(Axiomatic) Definition of probability and its properties
We have an urn with seven balls numbered from 1 to 7. Our experiment consists in extracting a ball and observing what number it has.
a) Determine the sample space, and the events $A =$ "to extract a number equal to or greater than $4$", $B =$ "to extract an even number", $C =$ "to extract a multiple number of $3$", $D =$ "to extract a number greater than $8$" that is to say , $A, B, C$ and $D$ are expressed as sets of possible results.
b) Calculate $P(A), P(C), P(D), P(\overline{C}), P(\overline{D}), P(A\cup\overline{C}), P(A\cap\overline{C})$
a)
The sample space is the set of all possible results. In our case, we have seven numbered balls, thus $\Omega=\{1,2,3,4,5,6,7\}$, that is to say, to extract ball $1$, to extract ball $2$, etc.
We can only extract balls between $1$ and $7$. Therefore, $A= \{4, 5, 6, 7\}$, which are the balls equal to or greater than $4$.
$B= \{2, 4, 6\}$, since it corresponds to the even numbers that exist between $1$ and $7$.
$C= \{3, 6\}$, the multiples of $3$ between $1$ and $7$.
$D=\emptyset$, that is to say, $D$ is an impossible event, since we only have numbers from $1$ to $7$, and therefore, we can never extract a ball with a number greater than $8$.
b)
We will use the rule of Laplace in the first cases, and then we will calculate using the properties that we know.
$P(A)=\dfrac{4}{7}$, since there are four favorable cases out of the seven, and they all are equiprobables.
$P(C)=\dfrac{2}{7}$, as before, applying the rule of Laplace.

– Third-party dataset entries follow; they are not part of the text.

(* ===== verification/PasswordTheorems.v ===== *)
(** * Role passwords: rotation and stale caches *)

From Stdlib Require Import Ascii.
From S2P Require Import Prelude GoStrings GoStrconv RoleSql ApiTypes RolePolicy Trace Password.

(** ** The schedule *)

Section schedule.
Context `{UnicodePrint} `{PasswordDigest} `{GroupVersions} {W : Type} (r : roleAPI W).

(** What a choice that is not a reference looks like. *)
Lemma choosePassword_cases role refPassword current now w dp w1 :
  choosePassword r role false refPassword current now w = (inl dp, w1) →
  dp_fromRef dp = false ∧ dp_rotationRequest dp = pendingRotationRequest role ∧
  (dp_generated dp = false → dp_value dp = current ∧ current ≠ "" ∧ scheduledRotationDue role now = false) ∧
  (dp_rotated dp = true → dp_generated dp = true ∧ current ≠ "" ∧
    (pendingRotationRequest role ≠ "" ∨ scheduledRotationDue role now = true)).
Proof.
  unfold choosePassword. destruct (bool_decide_reflect (current = "")) as [Hc|Hc];
  destruct (bool_decide_reflect (pendingRotationRequest role = "")) as [Hr|Hr];
  destruct (scheduledRotationDue role now) eqn:Hd; simpl; unfold mbind, M_bind, mret, M_ret;
  try (destruct (generateRolePassword r rolePasswordLength w) as [[pw|e] w']);
  intros [= <- <-]; simpl; split_and!; auto; naive_solver.
Qed.

Lemma pending_recorded role dp now :
  dp_rotationRequest dp = pendingRotationRequest role → pendingRotationRequest (recordPassword role dp now) = "".
Proof.
  unfold recordPassword, pendingRotationRequest. simpl. intros ->. repeat case_decide; naive_solver.
Qed.

Lemma rotationInterval_record role dp now : rotationInterval (recordPassword role dp now) = rotationInterval role.
Proof. done. Qed.

Lemma rotationInterval_nonneg role : (0 ≤ rotationInterval role)%Z.
Proof.
  unfold rotationInterval. destruct (rs_PasswordRotation _); [|done].
  unfold minPasswordRotationInterval, second. lia.
Qed.

Lemma due_iff role now :
  scheduledRotationDue role now = true ↔
  rotationInterval role ≠ 0%Z ∧ ∃ t, rst_PasswordRotatedAt (role_Status role) = Some t ∧ (t + rotationInterval role ≤ now)%Z.
Proof.
  unfold scheduledRotationDue. destruct (rst_PasswordRotatedAt _) as [t|]; [|naive_solver].
  rewrite andb_true_iff, !negb_true_iff, !bool_decide_eq_false. split.
  - intros [? ?]. split; [done|]. exists t. split; [done|lia].
  - intros (? & t' & [= <-] & ?). split; [done|lia].
Qed.
End schedule.

(** A rotation happens once. After a password was chosen and recorded, it is
    kept, without asking for randomness and recognised as applied, until the
    schedule is due again, whatever request triggered it; the schedule is due
    exactly one interval (at least an hour) after a generated password was recorded;
    and the requeue time that is reported reaches that moment. *)
Theorem rotation_settles `{UnicodePrint} `{PasswordDigest} `{GroupVersions} {W} (r : roleAPI W) role refPassword current now w dp w1 now' v :
  choosePassword r role false refPassword current now w = (inl dp, w1) → dp_value dp ≠ "" →
  let role' := recordPassword role dp now in
  (scheduledRotationDue role' now' = false →
    choosePassword r role' false refPassword (dp_value dp) now' v =
      (inl {| dp_value := dp_value dp; dp_generated := false; dp_rotated := false; dp_fromRef := false; dp_force := false;
              dp_applied := false; dp_rotationRequest := "" |}, v)) ∧
  (∀ s, sec_Annotations s !! AnnotationPasswordFingerprint = Some (passwordFingerprint role (dp_value dp)) →
    passwordApplied role' (Some s) (dp_value dp) = true) ∧
  (dp_generated dp = true →
    (scheduledRotationDue role' now' = true ↔ rotationInterval role ≠ 0 ∧ now + rotationInterval role ≤ now')%Z) ∧
  (rotationInterval role ≠ 0%Z → (3600 * second ≤ rotationInterval role)%Z ∧
    scheduledRotationDue role' (now' + nextRotationIn role' now') = true).
Proof.
  intros Hch Hne role'. destruct (choosePassword_cases _ _ _ _ _ _ _ _ Hch) as (Href & Hreq & _).
  pose proof (pending_recorded role dp now Hreq) as Hpend. fold role' in Hpend. split_and!.
  - intros Hdue. unfold choosePassword. by rewrite Hpend, Hdue, bool_decide_eq_false_2, bool_decide_eq_true_2.
  - intros s Hs. unfold passwordApplied. rewrite decide_False by done. rewrite Hs. by apply bool_decide_eq_true_2.
  - intros Hg. rewrite due_iff. unfold role' at 2. unfold recordPassword at 1. simpl. rewrite Href, Hg.
    change (rotationInterval role') with (rotationInterval role). naive_solver.
  - intros Hi. split.
    + unfold rotationInterval in *. destruct (rs_PasswordRotation _); [|done]. unfold minPasswordRotationInterval. lia.
    + rewrite due_iff. split; [done|].
      assert (∃ t, rst_PasswordRotatedAt (role_Status role') = Some t) as [t Ht].
      { unfold role', recordPassword. simpl. rewrite Href. destruct (dp_generated dp); [by eexists|].
        destruct (rst_PasswordRotatedAt _); [by eexists|]. rewrite bool_decide_eq_true_2; [by eexists|].
        pose proof (rotationInterval_nonneg role). lia. }
      exists t. split; [done|]. unfold nextRotationIn. rewrite Ht, decide_False by done. lia.
Qed.

(** ** Stale caches *)

Inductive api_event :=
  | ApiSecret (namespace name : string) (r : result (option Secret))
  | ApiTLS (namespace : string) (r : result (list (string * option string)))
  | ApiFreshSecret (namespace name : string) (r : result (option Secret))
  | ApiFreshRole (namespace name : string) (r : result Role)
  | ApiRandom (n : nat) (r : result string).

Definition logged_reader {W} (ar : apiReader W) : apiReader (W * list api_event) :=
  {| ar_GetSecret := λ ns n, logged (ApiFreshSecret ns n) (ar_GetSecret ar ns n);
     ar_GetRole := λ ns n, logged (ApiFreshRole ns n) (ar_GetRole ar ns n) |}.

Definition logged_api {W} (r : roleAPI W) : roleAPI (W * list api_event) :=
  {| r_GetSecret := λ ns n, logged (ApiSecret ns n) (r_GetSecret r ns n);
     r_ListTLSSecrets := λ ns, logged (ApiTLS ns) (r_ListTLSSecrets r ns);
     r_APIReader := logged_reader <$> r_APIReader r;
     r_random := λ n, logged (ApiRandom n) (r_random r n) |}.

Section stale.
Context `{UnicodePrint} `{PasswordDigest} `{GroupVersions} {W : Type} (r : roleAPI W).

Abbreviation lr := (logged_api r).
Abbreviation emits := (emits (λ _ _ _, True)).

(** The Role [role'] of a decision that began with [role] is the one the API server has
    under its name: what the server answered, or of the version it answered. *)
Definition role_confirmed (tr : list api_event) (role role' : Role) : Prop :=
  ∃ fresh, ApiFreshRole (role_Namespace role) (role_Name role) (inl fresh) ∈ tr ∧
    (role' = fresh ∨ role' = role ∧ role_ResourceVersion fresh = role_ResourceVersion role).

(** A Role read in this run, where it is not the one the run began with. *)
Definition role_of_run (tr : list api_event) (role base : Role) : Prop :=
  base = role ∨ ApiFreshRole (role_Namespace role) (role_Name role) (inl base) ∈ tr.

$P(D)=0$, since it is the impossible event.
To calculate $P(\overline{C})$, as we already have $P(C)$, we do it accordingly to $P(\overline{C})=1-P(C)=1-\dfrac{2}{7}=\dfrac{5}{7}$.
With the same formula, $P(\overline{D})= 1 - P(D) = 1 - 0 = 1$. Also we might calculate it by reasoning that the opposite of the impossible event is the sure event, which has probability 1 due to axiom 2.
To calculate $P(A\cup\overline{C})$, we must calculate the event $A\cup\overline{C}=\{4,5,6,7\}\cup\{1,2,4,5,7\}=\{1,2,4,5,6,7\}$. For the rule of Laplace $P(A\cup\overline{C})=\dfrac{6}{7}$, since there are $6$ favorable ones out of the $7$ elementary events.
Finally, we can calculate $P(A\cap\overline{C})$ using the formula $P(A\cup\overline{C})=P(A)+P(\overline{C})-P(A\cap\overline{C})$.
By substituting for the values that we know $\dfrac{6}{7}=\dfrac{4}{7}+\dfrac{5}{7}-P(A\cap\overline{C})$. Therefore $$P(A\cap\overline{C})=\dfrac{4}{7}+\dfrac{5}{7}-\dfrac{6}{7}=\dfrac{3}{7}$$
a) $\Omega=\{1,2,3,4,5,6,7\}$, $A= \{4, 5, 6, 7\}$, $B= \{2, 4, 6\}$, $C= \{3, 6\}$, $D=\emptyset$.
b) $P(A)=\dfrac{4}{7}$, $P(C)=\dfrac{2}{7}$, $P(D)=0$, $P(\overline{C})=\dfrac{5}{7}$, $P(\overline{D})= 1$, $P(A\cup\overline{C})=\dfrac{6}{7}$, $P(A\cap\overline{C})=\dfrac{3}{7}$.